But Navaar had recognized the truth: that they had simply been making Harrad-Sar the scapegoat for their own failure, driven by their fear of the consequences when they finally returned in disgrace. She had convinced her siblings that they would need to stick together more closely than ever to survive, to draw on their slaves’ loyalty to the fullest rather than discarding them and trying to start fresh. Harrad-Sar had recognized in turn—with a little persuasion from his owners—that his own best chances of survival had come from helping the Sisters survive, and if anything, it had been the bonds the four had formed during that long trek home that had enabled them to weather their disgrace, emerge stronger, and eventually rise to their current leadership roles in the Syndicate.
“Your arguments are all well and good,” Jofirek was saying to Harrad-Sar, “but I’m too important to deal with middlemen. When do I get to meet your employers?”
Zankor scoffed. “Restrain your lust, old man. Just the sight of them would probably give you a heart attack.”
Navaar smiled, both at the compliment and the irony. While the Sisters’ existence and importance were known to the higher-ups in other syndicates, few knew them on sight. Thus, Zankor and Jofirek were unaware that Maras was in the room with them, posing as one of the junior attendants who played a menial and generally decorative role in the proceedings—while a massive, nearly nude male slave tended to Zankor’s needs. Although Maras’s skills, to put it kindly, were far more in the physical sphere than the mental, she knew enough to avoid getting too close to Zankor, aware that pheromones as potent as the Sisters’ could have an irritant effect on humanoid females. Zankor was confrontational enough without such a hormonal boost. But Maras sat near enough to Jofirek to make him aroused and suggestible, ensuring that he would do whatever Harrad-Sar asked in the Sisters’ name.

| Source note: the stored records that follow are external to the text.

(* ===== verification/BlockInv.v ===== *)
(** * The end of a block keeps the invariant, the history and the supply. *)

From S2P Require Import Prelude Crypto Types Cbor Payloads Tx FeeMarket Leaves Store StoreInv.
From S2P Require Import ApplyAccounts ApplyValidators Governance Archival ApplyTx TxSpec TxRefine.
From S2P Require Import Invariants Supply Mempool Block.

(** A step that moves no token and keeps the height. *)
Definition same_tokens (s s' : StateStore) : Prop :=
  st_accounts s' = st_accounts s /\ st_validators s' = st_validators s /\
  st_block_height s' = st_block_height s.

Global Instance same_tokens_preorder : PreOrder same_tokens.
Proof. split; [done|]. unfold same_tokens. intros ??? (?&?&?) (?&?&?). split_and!; congruence. Qed.

Lemma same_tokens_supply s s' : same_tokens s s' -> supply s' = supply s /\ gross s' = gross s.
Proof. intros (?&?&?). by apply supply_ext. Qed.

Section block_inv.
Context `{Ciborium, Shake, Verifier}.
Implicit Types (s : StateStore).

(** ** Governance *)

Lemma valid_transition_rank a b : valid_transition a b = true -> lifecycle_rank a <= lifecycle_rank b.
Proof. by destruct a, b. Qed.

Lemma execute_registry_update_step p alg target fee h s :
  length (prop_proposal_id p) = 32%nat -> safe_step s (execute_registry_update p alg target fee h s).1.
Proof.
  intros Hl. unfold execute_registry_update.
  destruct (alg_entry s alg) as [e|] eqn:He; [|reflexivity].
  destruct (match target with Some _ => _ | None => _ end) eqn:Ht; [reflexivity|].
  cbn [fst]. rewrite commit_put_alg_entry.
  etrans; [|by apply insert_receipt_step].
  intros Hinv. apply set_alg_step; [| |done].
  - by apply (ok_algs _ (ci_store _ Hinv)) in He.
  - intros e0 He0. unfold alg_entry in He. rewrite He in He0. injection He0 as <-.
    split_and!; [done|done|]. destruct target as [l|]; [|reflexivity].
    apply negb_false_iff in Ht. by apply valid_transition_rank.
Qed.

Lemma execute_add_algorithm_step q s : safe_step s (execute_add_algorithm q s).1.
Proof.
  unfold execute_add_algorithm. destruct (_ || _) eqn:Hg; [reflexivity|].
  destruct (AlgId.from_u16 (aap_alg_id q)) as [alg|] eqn:Ha; [|reflexivity].
  destruct (from_option _ _ _); [|reflexivity].
  apply (set_alg_step (AlgId.as_u16 alg)).
  - split; [done|]. apply alg_as_u16_le.
  - intros e0 He0. apply AlgId.alg_from_u16_as_u16 in Ha. unfold alg_entry_registered in Hg.
    bool_hyps. rewrite <-Ha in *. exfalso. naive_solver.
Qed.

Lemma execute_effect_step p h s :
  length (prop_proposal_id p) = 32%nat -> effect_wf (prop_effect p) ->
  safe_step s (execute_effect p h s).1.
Proof.
  intros Hl Hwf. unfold execute_effect. destruct (prop_effect p); cbn [fst].
  - by apply execute_registry_update_step.
  - intros Hinv. apply set_fee_market_step; [apply (ok_fee_market _ (ci_store _ Hinv))|done|done].
  - intros Hinv. apply set_fee_market_step; [|apply (ci_burn _ Hinv)|done].
    apply (ok_fee_market _ (ci_store _ Hinv)).
  - apply same_tables_step; [by split|]. by apply insert_upgrade_ok.
  - apply execute_add_algorithm_step.
  - unfold execute_add_slashing_verifier. destruct (_ || _); [reflexivity|].
    apply same_tables_step; [by split|]. by apply insert_slashing_ok.
  - unfold execute_add_hash. destruct (_ || _); [reflexivity|].
    apply same_tables_step; [by split|]. by apply insert_hash_ok.
  - unfold execute_add_auth_template. by destruct (_ || _).
Qed.

Lemma execute_effect_frame p h s :
  st_proposals (execute_effect p h s).1 = st_proposals s /\
  same_tokens s (execute_effect p h s).1.
Proof.
  unfold execute_effect, execute_registry_update, execute_add_algorithm,
    execute_add_slashing_verifier, execute_add_hash, execute_add_auth_template.
  destruct (prop_effect p); try done; repeat case_match; done.
Qed.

Right now, Sar was assuring the old man that he was fully empowered to speak for the Syndicate. But Navaar was distracted by a grunt of displeasure from the being who stood to her left, also watching through the mirror. “Something troubles you, Garos?” she asked.
Dular Garos turned his broad, gray-scaled face to hers. “I share Zankor’s skepticism about Jofirek’s usefulness,” the Malurian intoned in his deep, resonant voice. “In fact, negotiating with either is a waste of time. Both their organizations are in ruins, struggling for relevance. What can they possibly provide you that the Raldul alignment cannot?”
Behind them, D’Nesh laughed. “You’re just jealous.”
“I’m surprised at you, Garos,” Navaar said with a gentler smile. “You understand our long-term objectives as well as anyone. To beat the Federation at their own game, we need to enlarge our alliance, draw on every resource we can. We need to be able to strike at them from all sides.”
“Right,” D’Nesh added. “And it can’t hurt to have a couple of sacrificial beasts to throw their way if we need to.”
Garos threw her a skeptical look. “Just so long as Maluria doesn’t turn out to be the sacrifice.”
“Garos, Garos,” Navaar said, stroking his arm. “Do you really think we would have revealed ourselves to you so openly if we didn’t value you as our closest ally?”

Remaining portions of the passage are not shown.